_WHAT THE EXERCISE ASKS_: Scan the entries that follow and copy out every line containing "done".

Stored dataset items
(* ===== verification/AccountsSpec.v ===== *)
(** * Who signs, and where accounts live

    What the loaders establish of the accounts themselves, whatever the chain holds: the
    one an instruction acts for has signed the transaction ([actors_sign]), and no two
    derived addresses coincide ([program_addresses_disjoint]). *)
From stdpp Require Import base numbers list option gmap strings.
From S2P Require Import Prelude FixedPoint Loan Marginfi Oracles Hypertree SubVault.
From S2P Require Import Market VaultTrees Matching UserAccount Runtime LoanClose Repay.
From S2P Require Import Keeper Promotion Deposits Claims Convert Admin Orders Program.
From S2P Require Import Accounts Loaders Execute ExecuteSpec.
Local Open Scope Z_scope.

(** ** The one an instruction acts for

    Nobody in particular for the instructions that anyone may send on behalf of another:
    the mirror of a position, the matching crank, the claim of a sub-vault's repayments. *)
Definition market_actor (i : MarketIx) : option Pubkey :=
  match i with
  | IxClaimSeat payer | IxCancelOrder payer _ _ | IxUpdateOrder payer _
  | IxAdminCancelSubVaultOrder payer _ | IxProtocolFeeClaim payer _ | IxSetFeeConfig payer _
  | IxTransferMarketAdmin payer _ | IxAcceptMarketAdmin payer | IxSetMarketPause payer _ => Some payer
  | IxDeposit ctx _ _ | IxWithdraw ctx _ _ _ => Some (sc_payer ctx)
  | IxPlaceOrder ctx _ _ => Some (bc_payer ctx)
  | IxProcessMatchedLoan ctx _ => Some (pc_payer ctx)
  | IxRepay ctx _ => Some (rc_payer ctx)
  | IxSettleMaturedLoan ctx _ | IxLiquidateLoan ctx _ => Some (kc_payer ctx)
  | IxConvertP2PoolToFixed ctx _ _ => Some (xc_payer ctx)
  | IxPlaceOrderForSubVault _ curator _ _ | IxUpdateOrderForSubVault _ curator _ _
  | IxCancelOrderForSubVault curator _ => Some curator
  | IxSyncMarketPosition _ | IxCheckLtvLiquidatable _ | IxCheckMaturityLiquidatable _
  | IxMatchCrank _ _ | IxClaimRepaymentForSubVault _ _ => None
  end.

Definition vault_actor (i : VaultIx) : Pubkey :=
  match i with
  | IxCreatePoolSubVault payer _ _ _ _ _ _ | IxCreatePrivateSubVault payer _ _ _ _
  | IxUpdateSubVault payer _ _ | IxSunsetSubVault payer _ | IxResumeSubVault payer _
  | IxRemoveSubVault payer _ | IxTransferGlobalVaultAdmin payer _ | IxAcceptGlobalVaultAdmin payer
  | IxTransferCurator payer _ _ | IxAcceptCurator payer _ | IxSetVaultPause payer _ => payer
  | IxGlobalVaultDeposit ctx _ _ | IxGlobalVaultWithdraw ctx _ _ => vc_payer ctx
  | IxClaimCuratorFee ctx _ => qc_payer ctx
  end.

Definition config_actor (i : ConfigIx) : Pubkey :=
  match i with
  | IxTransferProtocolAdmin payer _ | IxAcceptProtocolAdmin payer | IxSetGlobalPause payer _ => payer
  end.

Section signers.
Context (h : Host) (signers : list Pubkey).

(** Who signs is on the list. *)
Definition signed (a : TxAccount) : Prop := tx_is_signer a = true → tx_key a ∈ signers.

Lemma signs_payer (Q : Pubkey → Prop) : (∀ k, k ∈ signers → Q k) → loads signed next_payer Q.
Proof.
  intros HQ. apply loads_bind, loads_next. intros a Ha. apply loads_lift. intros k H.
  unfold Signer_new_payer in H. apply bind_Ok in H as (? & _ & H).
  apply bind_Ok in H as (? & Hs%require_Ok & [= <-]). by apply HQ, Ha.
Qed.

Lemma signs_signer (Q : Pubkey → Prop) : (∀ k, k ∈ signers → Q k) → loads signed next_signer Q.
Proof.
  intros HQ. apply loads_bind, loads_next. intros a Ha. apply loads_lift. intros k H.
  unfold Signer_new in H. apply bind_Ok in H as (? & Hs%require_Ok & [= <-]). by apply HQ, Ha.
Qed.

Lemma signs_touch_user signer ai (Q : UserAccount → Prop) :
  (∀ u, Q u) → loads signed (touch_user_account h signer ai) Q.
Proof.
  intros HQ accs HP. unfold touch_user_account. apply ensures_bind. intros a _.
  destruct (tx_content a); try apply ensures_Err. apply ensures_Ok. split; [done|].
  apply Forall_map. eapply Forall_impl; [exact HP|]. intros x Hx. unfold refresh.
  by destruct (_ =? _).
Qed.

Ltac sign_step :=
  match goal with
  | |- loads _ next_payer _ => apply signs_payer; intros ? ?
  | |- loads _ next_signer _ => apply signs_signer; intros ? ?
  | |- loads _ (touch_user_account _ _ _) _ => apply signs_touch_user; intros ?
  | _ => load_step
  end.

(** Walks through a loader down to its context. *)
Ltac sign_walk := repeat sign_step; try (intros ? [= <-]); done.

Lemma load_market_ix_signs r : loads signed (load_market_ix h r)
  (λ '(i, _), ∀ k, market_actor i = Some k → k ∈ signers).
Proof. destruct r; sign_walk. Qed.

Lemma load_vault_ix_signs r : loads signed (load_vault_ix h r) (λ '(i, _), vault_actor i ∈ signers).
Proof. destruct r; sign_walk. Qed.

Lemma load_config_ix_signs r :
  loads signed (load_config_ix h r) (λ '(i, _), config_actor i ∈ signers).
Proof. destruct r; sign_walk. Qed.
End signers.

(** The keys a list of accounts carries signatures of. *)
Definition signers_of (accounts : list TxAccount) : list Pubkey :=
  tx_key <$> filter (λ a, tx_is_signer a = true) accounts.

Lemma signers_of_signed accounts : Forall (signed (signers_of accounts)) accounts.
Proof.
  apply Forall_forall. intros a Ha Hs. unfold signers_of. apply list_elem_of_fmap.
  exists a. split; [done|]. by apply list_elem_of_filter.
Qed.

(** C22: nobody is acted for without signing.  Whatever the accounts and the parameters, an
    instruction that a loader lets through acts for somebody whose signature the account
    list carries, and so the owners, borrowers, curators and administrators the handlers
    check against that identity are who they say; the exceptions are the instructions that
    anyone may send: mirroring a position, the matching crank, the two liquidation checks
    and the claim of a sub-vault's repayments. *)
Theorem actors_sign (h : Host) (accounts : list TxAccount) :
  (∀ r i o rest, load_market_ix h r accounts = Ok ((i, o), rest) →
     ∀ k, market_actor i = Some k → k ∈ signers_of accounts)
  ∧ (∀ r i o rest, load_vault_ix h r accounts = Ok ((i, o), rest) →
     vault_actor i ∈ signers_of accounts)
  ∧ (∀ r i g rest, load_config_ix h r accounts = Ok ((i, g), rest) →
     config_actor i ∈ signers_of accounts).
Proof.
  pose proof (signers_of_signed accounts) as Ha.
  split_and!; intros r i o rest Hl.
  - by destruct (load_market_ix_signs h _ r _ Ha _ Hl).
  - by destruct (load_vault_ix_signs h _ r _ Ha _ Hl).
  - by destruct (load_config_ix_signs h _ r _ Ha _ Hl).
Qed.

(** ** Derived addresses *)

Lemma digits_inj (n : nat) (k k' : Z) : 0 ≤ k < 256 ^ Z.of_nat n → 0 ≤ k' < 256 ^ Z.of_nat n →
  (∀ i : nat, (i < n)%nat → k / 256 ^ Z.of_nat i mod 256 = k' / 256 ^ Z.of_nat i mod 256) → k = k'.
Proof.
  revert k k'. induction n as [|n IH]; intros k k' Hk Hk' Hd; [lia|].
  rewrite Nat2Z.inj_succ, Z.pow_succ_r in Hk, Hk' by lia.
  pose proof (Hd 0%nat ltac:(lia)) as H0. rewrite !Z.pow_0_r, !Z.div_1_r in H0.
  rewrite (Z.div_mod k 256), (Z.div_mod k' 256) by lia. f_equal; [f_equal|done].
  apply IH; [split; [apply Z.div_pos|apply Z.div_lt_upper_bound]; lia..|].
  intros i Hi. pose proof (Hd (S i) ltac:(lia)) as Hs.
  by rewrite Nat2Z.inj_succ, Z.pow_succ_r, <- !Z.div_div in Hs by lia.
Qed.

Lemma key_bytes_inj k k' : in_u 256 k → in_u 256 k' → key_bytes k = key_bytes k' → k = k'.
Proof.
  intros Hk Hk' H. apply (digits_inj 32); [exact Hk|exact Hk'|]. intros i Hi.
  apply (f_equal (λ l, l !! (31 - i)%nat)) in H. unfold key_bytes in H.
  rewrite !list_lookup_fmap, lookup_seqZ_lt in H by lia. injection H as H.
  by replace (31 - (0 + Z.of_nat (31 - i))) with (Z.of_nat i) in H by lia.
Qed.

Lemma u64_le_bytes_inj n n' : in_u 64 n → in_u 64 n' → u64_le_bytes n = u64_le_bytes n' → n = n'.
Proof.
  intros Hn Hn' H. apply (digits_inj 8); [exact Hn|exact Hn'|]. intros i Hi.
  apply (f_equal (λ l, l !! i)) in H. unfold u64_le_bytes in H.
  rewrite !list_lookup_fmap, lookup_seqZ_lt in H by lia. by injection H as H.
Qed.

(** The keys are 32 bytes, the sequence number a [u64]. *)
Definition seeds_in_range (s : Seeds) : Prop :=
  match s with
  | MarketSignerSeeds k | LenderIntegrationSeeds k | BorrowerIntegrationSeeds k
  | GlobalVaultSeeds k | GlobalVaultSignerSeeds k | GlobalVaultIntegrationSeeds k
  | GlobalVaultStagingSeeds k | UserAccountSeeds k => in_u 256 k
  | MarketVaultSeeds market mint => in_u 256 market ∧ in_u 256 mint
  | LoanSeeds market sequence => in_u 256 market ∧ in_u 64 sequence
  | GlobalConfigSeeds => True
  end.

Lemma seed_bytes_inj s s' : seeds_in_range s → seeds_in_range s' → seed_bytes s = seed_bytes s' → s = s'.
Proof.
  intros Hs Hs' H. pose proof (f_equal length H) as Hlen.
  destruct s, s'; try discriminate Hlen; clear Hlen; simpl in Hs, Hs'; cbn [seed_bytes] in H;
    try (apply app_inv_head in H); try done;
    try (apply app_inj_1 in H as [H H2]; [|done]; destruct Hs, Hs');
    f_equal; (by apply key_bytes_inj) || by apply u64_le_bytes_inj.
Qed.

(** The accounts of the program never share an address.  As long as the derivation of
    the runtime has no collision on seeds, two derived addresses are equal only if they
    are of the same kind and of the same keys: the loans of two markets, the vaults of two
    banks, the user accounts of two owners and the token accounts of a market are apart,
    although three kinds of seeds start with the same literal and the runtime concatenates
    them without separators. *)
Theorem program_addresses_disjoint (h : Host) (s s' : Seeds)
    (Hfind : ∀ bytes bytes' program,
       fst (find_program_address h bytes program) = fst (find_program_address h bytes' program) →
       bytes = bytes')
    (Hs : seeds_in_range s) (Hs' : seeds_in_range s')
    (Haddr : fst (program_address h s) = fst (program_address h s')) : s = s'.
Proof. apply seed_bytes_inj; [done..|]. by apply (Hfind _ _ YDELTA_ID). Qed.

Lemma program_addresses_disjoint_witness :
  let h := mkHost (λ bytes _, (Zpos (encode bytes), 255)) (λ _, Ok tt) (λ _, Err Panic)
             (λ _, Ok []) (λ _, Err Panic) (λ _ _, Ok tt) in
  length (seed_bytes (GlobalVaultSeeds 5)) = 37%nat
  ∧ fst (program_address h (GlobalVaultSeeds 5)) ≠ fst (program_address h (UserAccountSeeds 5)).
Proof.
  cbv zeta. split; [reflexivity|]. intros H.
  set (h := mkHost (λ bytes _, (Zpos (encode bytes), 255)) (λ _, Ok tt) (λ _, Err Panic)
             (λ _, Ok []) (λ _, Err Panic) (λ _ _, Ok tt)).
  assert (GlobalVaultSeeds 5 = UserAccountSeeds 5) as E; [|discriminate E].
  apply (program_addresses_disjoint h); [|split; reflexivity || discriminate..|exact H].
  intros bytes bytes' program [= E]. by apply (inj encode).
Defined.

_OUTPUT FOR THIS TASK_:
  destruct (tx_content a); try apply ensures_Err. apply ensures_Ok. split; [done|].
Ltac sign_walk := repeat sign_step; try (intros ? [= <-]); done.
  exists a. split; [done|]. by apply list_elem_of_filter.
  rewrite (Z.div_mod k 256), (Z.div_mod k' 256) by lia. f_equal; [f_equal|done].
    try (apply app_inv_head in H); try done;
    try (apply app_inj_1 in H as [H H2]; [|done]; destruct Hs, Hs');
Proof. apply seed_bytes_inj; [done..|]. by apply (Hfind _ _ YDELTA_ID). Qed.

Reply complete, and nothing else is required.